Lemma client_search_reads (v : list float) (limit threshold : float) (w : World) :
  points (snd (client_search v limit threshold w)) = points w /\
  requests (snd (client_search v limit threshold w)) = Search v limit threshold :: requests w /\
  faults (snd (client_search v limit threshold w)) = faults w.
Proof. apply request_reads. reflexivity. Qed.

Lemma getVector_reads (id : string) (w : World) :
  points (snd (getVector id w)) = points w /\
  (requests (snd (getVector id w)) = Retrieve [keyOf (Some id) w] :: requests w \/
   requests (snd (getVector id w))
     = Scroll id 1 :: Retrieve [keyOf (Some id) w] :: requests w).
Proof.
  unfold getVector, try_catch, bind. rewrite convertToValidId_eq.
  destruct (afterKey_store (Some id) w) as (Hp & Hr & _).
  destruct (client_retrieve_reads [keyOf (Some id) w] (afterKey (Some id) w)) as (Hp1 & Hr1 & _).
  destruct (client_retrieve [keyOf (Some id) w] (afterKey (Some id) w)) as [[result|e] w1];
    cbn [snd] in Hp1, Hr1.
  - destruct (Nat.eqb (List.length result) 0 && negb (keyOf (Some id) w =? id)).
    + destruct (client_scroll_reads id 1 w1) as (Hp2 & Hr2 & _).
      destruct (client_scroll id 1 w1) as [[found|e] w2]; cbn [snd] in Hp2, Hr2.
      * unfold ret.
        destruct (if Nat.ltb 0 (List.length found) then found else result);
          cbn [snd]; (split; [congruence|right; congruence]).
      * cbn [snd throw]. split; [congruence|right; congruence].
    + unfold ret. destruct result; cbn [snd]; (split; [congruence|left; congruence]).
  - cbn [snd throw]. split; [congruence|left; congruence].
Qed.

(** X1: [getVector] never changes the collection, and sends one [retrieve] for the
    derived key, followed by at most one [scroll] for the original id: never
    an upsert, a delete or a search. *)
Theorem getVector_read_only (id : string) (w : World) :
  points (snd (getVector id w)) = points w /\
  (requests (snd (getVector id w)) = Retrieve [keyOf (Some id) w] :: requests w \/
   requests (snd (getVector id w))
     = Scroll id 1 :: Retrieve [keyOf (Some id) w] :: requests w).
Proof. exact (getVector_reads id w). Qed.

Lemma searchSimilar_reads (v : list float) (limit threshold : float) (w : World) :
  points (snd (searchSimilar v limit threshold w)) = points w /\
  (requests (snd (searchSimilar v limit threshold w)) = requests w \/
   requests (snd (searchSimilar v limit threshold w)) = Search v limit threshold :: requests w).
Proof.
  unfold searchSimilar, try_catch, bind.
  destruct (negb (Nat.eqb (List.length v) vectorSize)).
  - cbn [snd throw]. split; [reflexivity|left; reflexivity].
  - destruct (client_search_reads v limit threshold w) as (Hp & Hr & _).
    destruct (client_search v limit threshold w) as [[found|e] w1]; cbn [snd] in Hp, Hr;
      cbn [snd ret throw]; (split; [congruence|right; congruence]).
Qed.

(** [searchSimilar] never changes the collection and sends at most one request,
    a search. *)
Theorem searchSimilar_read_only (v : list float) (limit threshold : float) (w : World) :
  points (snd (searchSimilar v limit threshold w)) = points w /\
  (requests (snd (searchSimilar v limit threshold w)) = requests w \/
   requests (snd (searchSimilar v limit threshold w)) = Search v limit threshold :: requests w).
Proof. exact (searchSimilar_reads v limit threshold w). Qed.

(** X2: A query vector whose length is not 384 is refused before anything is sent:
    [searchSimilar] throws the error that names both lengths and leaves the
    world as it was. *)
Theorem searchSimilar_dimension_mismatch (v : list float) (limit threshold : float) (w : World) :
  List.length v <> 384 ->
  searchSimilar v limit threshold w =
    (Thrown ("Failed to search similar vectors: Query vector dimension mismatch. Expected 384, got "
               +:+ decimal (List.length v)), w).
Proof.
  intros Hlen. apply Nat.eqb_neq in Hlen.
  unfold searchSimilar, try_catch, vectorSize. rewrite Hlen. reflexivity.
Qed.

Lemma searchSimilar_dimension_mismatch_witness :
  searchSimilar [1%float; 2%float; 3%float] 10 0 quiet_world =
    (Thrown "Failed to search similar vectors: Query vector dimension mismatch. Expected 384, got 3",
     quiet_world).
Proof.
  apply (searchSimilar_dimension_mismatch [1%float; 2%float; 3%float] 10 0 quiet_world).
  simpl. lia.
Defined.

(** ** What [getVector] finds *)

Lemma stored_values (m : gmap string Point) (p : Point) :
  In p (List.map snd (map_to_list m)) <-> exists k : string, m !! k = Some p.
Proof.
  rewrite in_map_iff. split.
  - intros ([k p'] & Heq & Hin). cbn in Heq. subst p'. exists k.
    apply elem_of_map_to_list, list_elem_of_In. exact Hin.
  - intros (k & Hk). exists (k, p). split; [reflexivity|].
    apply list_elem_of_In, elem_of_map_to_list. exact Hk.
Qed.

Lemma has_original_id_true (id : string) (p : Point) :
  has_original_id id p = true <-> original_id (pt_payload p) = Some id.
Proof.
  unfold has_original_id. destruct (original_id (pt_payload p)) as [o|].
  - rewrite String.eqb_eq. split; congruence.
  - split; discriminate.
Qed.

(** The first match of the scan for an original id, if any. *)
Lemma scan_head (id : string) (m : gmap string Point) :
  match List.firstn 1 (List.filter (has_original_id id) (List.map snd (map_to_list m))) with
  | [] => forall (k : string) (p : Point), m !! k = Some p -> original_id (pt_payload p) <> Some id
  | p :: rest =>
      rest = [] /\ original_id (pt_payload p) = Some id /\ exists k : string, m !! k = Some p
  end.
Proof.
  destruct (List.filter (has_original_id id) (List.map snd (map_to_list m))) as [|p l] eqn:E.
  - cbn. intros k p Hk Ho.
    assert (Hin : In p (List.filter (has_original_id id) (List.map snd (map_to_list m)))).
    { apply filter_In. split; [apply stored_values; eauto|apply has_original_id_true; exact Ho]. }
    rewrite E in Hin. exact Hin.
  - cbn. split; [reflexivity|].
    assert (Hin : In p (List.filter (has_original_id id) (List.map snd (map_to_list m)))).
    { rewrite E. left. reflexivity. }
    apply filter_In in Hin as [Hin Ho].
    split; [apply has_original_id_true; exact Ho|apply stored_values; exact Hin].
Qed.

(** A non-native id is never its own key. *)
Lemma storageKey_self (id : string) : storageKey id = id <-> uuidRegex_test id = true.
Proof.
  split.
  - intros H. rewrite <- H. apply storageKey_format.
  - intros H. unfold storageKey. rewrite H. reflexivity.
Qed.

:: WHAT YOU NEED TO DO ::
Every entry above needs to be duplicated exactly.

:: FINISHED TASK ::
Lemma client_search_reads (v : list float) (limit threshold : float) (w : World) :
  points (snd (client_search v limit threshold w)) = points w /\
  requests (snd (client_search v limit threshold w)) = Search v limit threshold :: requests w /\
  faults (snd (client_search v limit threshold w)) = faults w.
Proof. apply request_reads. reflexivity. Qed.

Lemma getVector_reads (id : string) (w : World) :
  points (snd (getVector id w)) = points w /\
  (requests (snd (getVector id w)) = Retrieve [keyOf (Some id) w] :: requests w \/
   requests (snd (getVector id w))
     = Scroll id 1 :: Retrieve [keyOf (Some id) w] :: requests w).
Proof.
  unfold getVector, try_catch, bind. rewrite convertToValidId_eq.
  destruct (afterKey_store (Some id) w) as (Hp & Hr & _).
  destruct (client_retrieve_reads [keyOf (Some id) w] (afterKey (Some id) w)) as (Hp1 & Hr1 & _).
  destruct (client_retrieve [keyOf (Some id) w] (afterKey (Some id) w)) as [[result|e] w1];
    cbn [snd] in Hp1, Hr1.
  - destruct (Nat.eqb (List.length result) 0 && negb (keyOf (Some id) w =? id)).
    + destruct (client_scroll_reads id 1 w1) as (Hp2 & Hr2 & _).
      destruct (client_scroll id 1 w1) as [[found|e] w2]; cbn [snd] in Hp2, Hr2.
      * unfold ret.
        destruct (if Nat.ltb 0 (List.length found) then found else result);
          cbn [snd]; (split; [congruence|right; congruence]).
      * cbn [snd throw]. split; [congruence|right; congruence].
    + unfold ret. destruct result; cbn [snd]; (split; [congruence|left; congruence]).
  - cbn [snd throw]. split; [congruence|left; congruence].
Qed.

(** X1: [getVector] never changes the collection, and sends one [retrieve] for the
    derived key, followed by at most one [scroll] for the original id: never
    an upsert, a delete or a search. *)
Theorem getVector_read_only (id : string) (w : World) :
  points (snd (getVector id w)) = points w /\
  (requests (snd (getVector id w)) = Retrieve [keyOf (Some id) w] :: requests w \/
   requests (snd (getVector id w))
     = Scroll id 1 :: Retrieve [keyOf (Some id) w] :: requests w).
Proof. exact (getVector_reads id w). Qed.

Lemma searchSimilar_reads (v : list float) (limit threshold : float) (w : World) :
  points (snd (searchSimilar v limit threshold w)) = points w /\
  (requests (snd (searchSimilar v limit threshold w)) = requests w \/
   requests (snd (searchSimilar v limit threshold w)) = Search v limit threshold :: requests w).
Proof.
  unfold searchSimilar, try_catch, bind.
  destruct (negb (Nat.eqb (List.length v) vectorSize)).
  - cbn [snd throw]. split; [reflexivity|left; reflexivity].
  - destruct (client_search_reads v limit threshold w) as (Hp & Hr & _).
    destruct (client_search v limit threshold w) as [[found|e] w1]; cbn [snd] in Hp, Hr;
      cbn [snd ret throw]; (split; [congruence|right; congruence]).
Qed.

(** [searchSimilar] never changes the collection and sends at most one request,
    a search. *)
Theorem searchSimilar_read_only (v : list float) (limit threshold : float) (w : World) :
  points (snd (searchSimilar v limit threshold w)) = points w /\
  (requests (snd (searchSimilar v limit threshold w)) = requests w \/
   requests (snd (searchSimilar v limit threshold w)) = Search v limit threshold :: requests w).
Proof. exact (searchSimilar_reads v limit threshold w). Qed.

(** X2: A query vector whose length is not 384 is refused before anything is sent:
    [searchSimilar] throws the error that names both lengths and leaves the
    world as it was. *)
Theorem searchSimilar_dimension_mismatch (v : list float) (limit threshold : float) (w : World) :
  List.length v <> 384 ->
  searchSimilar v limit threshold w =
    (Thrown ("Failed to search similar vectors: Query vector dimension mismatch. Expected 384, got "
               +:+ decimal (List.length v)), w).
Proof.
  intros Hlen. apply Nat.eqb_neq in Hlen.
  unfold searchSimilar, try_catch, vectorSize. rewrite Hlen. reflexivity.
Qed.

Lemma searchSimilar_dimension_mismatch_witness :
  searchSimilar [1%float; 2%float; 3%float] 10 0 quiet_world =
    (Thrown "Failed to search similar vectors: Query vector dimension mismatch. Expected 384, got 3",
     quiet_world).
Proof.
  apply (searchSimilar_dimension_mismatch [1%float; 2%float; 3%float] 10 0 quiet_world).
  simpl. lia.
Defined.

(** ** What [getVector] finds *)

Lemma stored_values (m : gmap string Point) (p : Point) :
  In p (List.map snd (map_to_list m)) <-> exists k : string, m !! k = Some p.
Proof.
  rewrite in_map_iff. split.
  - intros ([k p'] & Heq & Hin). cbn in Heq. subst p'. exists k.
    apply elem_of_map_to_list, list_elem_of_In. exact Hin.
  - intros (k & Hk). exists (k, p). split; [reflexivity|].
    apply list_elem_of_In, elem_of_map_to_list. exact Hk.
Qed.

Lemma has_original_id_true (id : string) (p : Point) :
  has_original_id id p = true <-> original_id (pt_payload p) = Some id.
Proof.
  unfold has_original_id. destruct (original_id (pt_payload p)) as [o|].
  - rewrite String.eqb_eq. split; congruence.
  - split; discriminate.
Qed.

(** The first match of the scan for an original id, if any. *)
Lemma scan_head (id : string) (m : gmap string Point) :
  match List.firstn 1 (List.filter (has_original_id id) (List.map snd (map_to_list m))) with
  | [] => forall (k : string) (p : Point), m !! k = Some p -> original_id (pt_payload p) <> Some id
  | p :: rest =>
      rest = [] /\ original_id (pt_payload p) = Some id /\ exists k : string, m !! k = Some p
  end.
Proof.
  destruct (List.filter (has_original_id id) (List.map snd (map_to_list m))) as [|p l] eqn:E.
  - cbn. intros k p Hk Ho.
    assert (Hin : In p (List.filter (has_original_id id) (List.map snd (map_to_list m)))).
    { apply filter_In. split; [apply stored_values; eauto|apply has_original_id_true; exact Ho]. }
    rewrite E in Hin. exact Hin.
  - cbn. split; [reflexivity|].
    assert (Hin : In p (List.filter (has_original_id id) (List.map snd (map_to_list m)))).
    { rewrite E. left. reflexivity. }
    apply filter_In in Hin as [Hin Ho].
    split; [apply has_original_id_true; exact Ho|apply stored_values; exact Hin].
Qed.

(** A non-native id is never its own key. *)
Lemma storageKey_self (id : string) : storageKey id = id <-> uuidRegex_test id = true.
Proof.
  split.
  - intros H. rewrite <- H. apply storageKey_format.
  - intros H. unfold storageKey. rewrite H. reflexivity.
Qed.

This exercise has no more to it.